Saved entries:
= Beginning of Section =
(** * prolame: the parsing library (parser.py)

    The module lexes and parses a prolame program with PLY and stores the
    facts, rules, queries and predicate declarations in the class-level
    attributes of [Program].  This development embeds

    - the Python values the grammar actions build ([obj]),
    - the [Program] store and the arithmetic table,
    - the token rules ([t_*]) as the scanner PLY runs on them,
    - the grammar of the [p_*] docstrings with the [precedence] table,
    - the grammar actions ([p_*]) over the value slice [p],
    - the shift/reduce loop that [yacc.parse] runs over that grammar,
    - [parseProgram].

    Sequences are Python lists, rendered as Rocq lists; the states of the
    parser are carried as sets of LR(1) items over the productions, so that
    every shift, reduction and precedence decision is computed from the
    grammar as it is written in the source. *)

From Stdlib Require Import List String Ascii ZArith Bool Arith Lia.
Import ListNotations.

Local Open Scope string_scope.
Local Open Scope list_scope.
Local Open Scope nat_scope.

(* ================================================================== *)
(** ** Python values *)
(* ================================================================== *)

(** The objects that flow through the grammar actions: [None], integers,
    strings, tuples and lists.  Lists are only ever built fresh ([p[1] +
    [p[3]]], [p[3][:]]) and never mutated after they are stored in a tuple,
    so a list is modelled by its contents. *)
Unset Elimination Schemes.
Inductive obj : Type :=
| PyNone
| PyInt (z : Z)
| PyStr (s : string)
| PyTuple (items : list obj)
| PyList (items : list obj).
Set Elimination Schemes.

(** Python's [==] on these objects. *)
Fixpoint obj_eqb (a b : obj) : bool :=
  let fix all2 (xs ys : list obj) : bool :=
    match xs, ys with
    | [], [] => true
    | x :: xs', y :: ys' => obj_eqb x y && all2 xs' ys'
    | _, _ => false
    end in
  match a, b with
  | PyNone, PyNone => true
  | PyInt x, PyInt y => Z.eqb x y
  | PyStr x, PyStr y => String.eqb x y
  | PyTuple xs, PyTuple ys => all2 xs ys
  | PyList xs, PyList ys => all2 xs ys
  | _, _ => false
  end.

(** Exceptions a grammar action can raise. *)
Inductive PyExc : Type :=
| TypeError | ValueError | IndexError | AttributeError | KeyError.

Inductive result (A : Type) : Type :=
| Ok (a : A)
| Raise (e : PyExc).
Arguments Ok {A} a.
Arguments Raise {A} e.

(* ================================================================== *)
(** ** The Program store *)
(* ================================================================== *)

(** A Python [dict]: keys in insertion order, each key once. *)
Definition dict : Type := list (obj * obj).

Fixpoint dict_get (d : dict) (k : obj) : option obj :=
  match d with
  | [] => None
  | (k', v) :: d' => if obj_eqb k' k then Some v else dict_get d' k
  end.

(** [d[k] = v]: an existing key keeps its place and takes the new value, a
    new key goes to the end. *)
Fixpoint dict_set (d : dict) (k v : obj) : dict :=
  match d with
  | [] => [(k, v)]
  | (k', v') :: d' =>
      if obj_eqb k' k then (k', v) :: d' else (k', v') :: dict_set d' k v
  end.

(** Lists (and tuples that hold one) cannot be keys. *)
Fixpoint hashable (k : obj) : bool :=
  match k with
  | PyList _ => false
  | PyTuple items => forallb hashable items
  | _ => true
  end.

(** [class Program]: the attributes the parser and [next_var] touch.
    ([max], [clauses], [predicateToVariable] and [variableToStatement] are
    constants of the class that nothing in this module reads or writes.) *)
Record Program : Type := {
  next_variable : Z;
  predicates : dict;
  rules : list obj;
  facts : list obj;
  queries : list obj
}.

(** The class as it is when the module is loaded. *)
Definition Program_initial : Program :=
  {| next_variable := 1; predicates := []; rules := []; facts := []; queries := [] |}.

(** [Program.next_var()] *)
Definition next_var (st : Program) : Z * Program :=
  let st' := {| next_variable := next_variable st + 1;
                predicates := predicates st; rules := rules st;
                facts := facts st; queries := queries st |} in
  (next_variable st' - 1, st')%Z.

(** [Program.arithmetics]: the lambdas, on integers.  [%] by zero raises
    ZeroDivisionError, rendered as [None]; [int(x * y)] on an integer
    product is the product. *)
Definition py_int_of_int (z : Z) : Z := z.

Definition arithmetics (op : string) : option (Z -> Z -> option Z) :=
  if (op =? "+")%string then Some (fun x y => Some (x + y)%Z)
  else if (op =? "-")%string then Some (fun x y => Some (x - y)%Z)
  else if (op =? "%")%string then
    Some (fun x y => if (y =? 0)%Z then None else Some (x mod y)%Z)
  else if (op =? "*")%string then Some (fun x y => Some (py_int_of_int (x * y))%Z)
  else None.

(** Grammar actions read and write the store and may raise. *)
Definition M (A : Type) : Type := Program -> result (A * Program).

Definition ret {A} (a : A) : M A := fun st => Ok (a, st).
Definition raise {A} (e : PyExc) : M A := fun _ => Raise e.
Definition bind {A B} (m : M A) (f : A -> M B) : M B :=
  fun st => match m st with
            | Ok (a, st') => f a st'
            | Raise e => Raise e
            end.

Notation "x <- m ;; k" := (bind m (fun x => k))
  (at level 61, m at next level, right associativity).
Notation "m ;;; k" := (bind m (fun _ => k))
  (at level 61, right associativity).

(** The store after [Program.facts.append(x)], [Program.rules.append(x)],
    [Program.queries.append(x)] and [Program.predicates[k] = v]. *)
Definition add_fact (x : obj) (st : Program) : Program :=
  {| next_variable := next_variable st; predicates := predicates st;
     rules := rules st; facts := facts st ++ [x]; queries := queries st |}.

Definition add_rule (x : obj) (st : Program) : Program :=
  {| next_variable := next_variable st; predicates := predicates st;
     rules := rules st ++ [x]; facts := facts st; queries := queries st |}.

Definition add_query (x : obj) (st : Program) : Program :=
  {| next_variable := next_variable st; predicates := predicates st;
     rules := rules st; facts := facts st; queries := queries st ++ [x] |}.

Definition set_predicate (k v : obj) (st : Program) : Program :=
  {| next_variable := next_variable st;
     predicates := dict_set (predicates st) k v;
     rules := rules st; facts := facts st; queries := queries st |}.

Definition facts_append (x : obj) : M unit :=
  fun st => Ok (tt, add_fact x st).

Definition rules_append (x : obj) : M unit :=
  fun st => Ok (tt, add_rule x st).

Definition queries_append (x : obj) : M unit :=
  fun st => Ok (tt, add_query x st).

(** A key that cannot be hashed raises TypeError. *)
Definition predicates_setitem (k v : obj) : M unit :=
  fun st => if hashable k then Ok (tt, set_predicate k v st)
            else Raise TypeError.

(* ================================================================== *)
(** ** The lexer *)
(* ================================================================== *)

(** The [tokens] tuple, and ["$end"], which the parser supplies when the
    lexer has no more tokens. *)
Inductive terminal : Type :=
| LPAREN | RPAREN | NOT | VAR | NUMBER | PERIOD | ENTAILED
| IDENT | COMMA | PLUS | MINUS | TIMES | MOD | QUESTION
| END.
= End of Section =
■ Prompt: Single out each line of the records above with the string "over" in it, and copy it.

■ Completed task:
    - the grammar actions ([p_*]) over the value slice [p],
    - the shift/reduce loop that [yacc.parse] runs over that grammar,
    parser are carried as sets of LR(1) items over the productions, so that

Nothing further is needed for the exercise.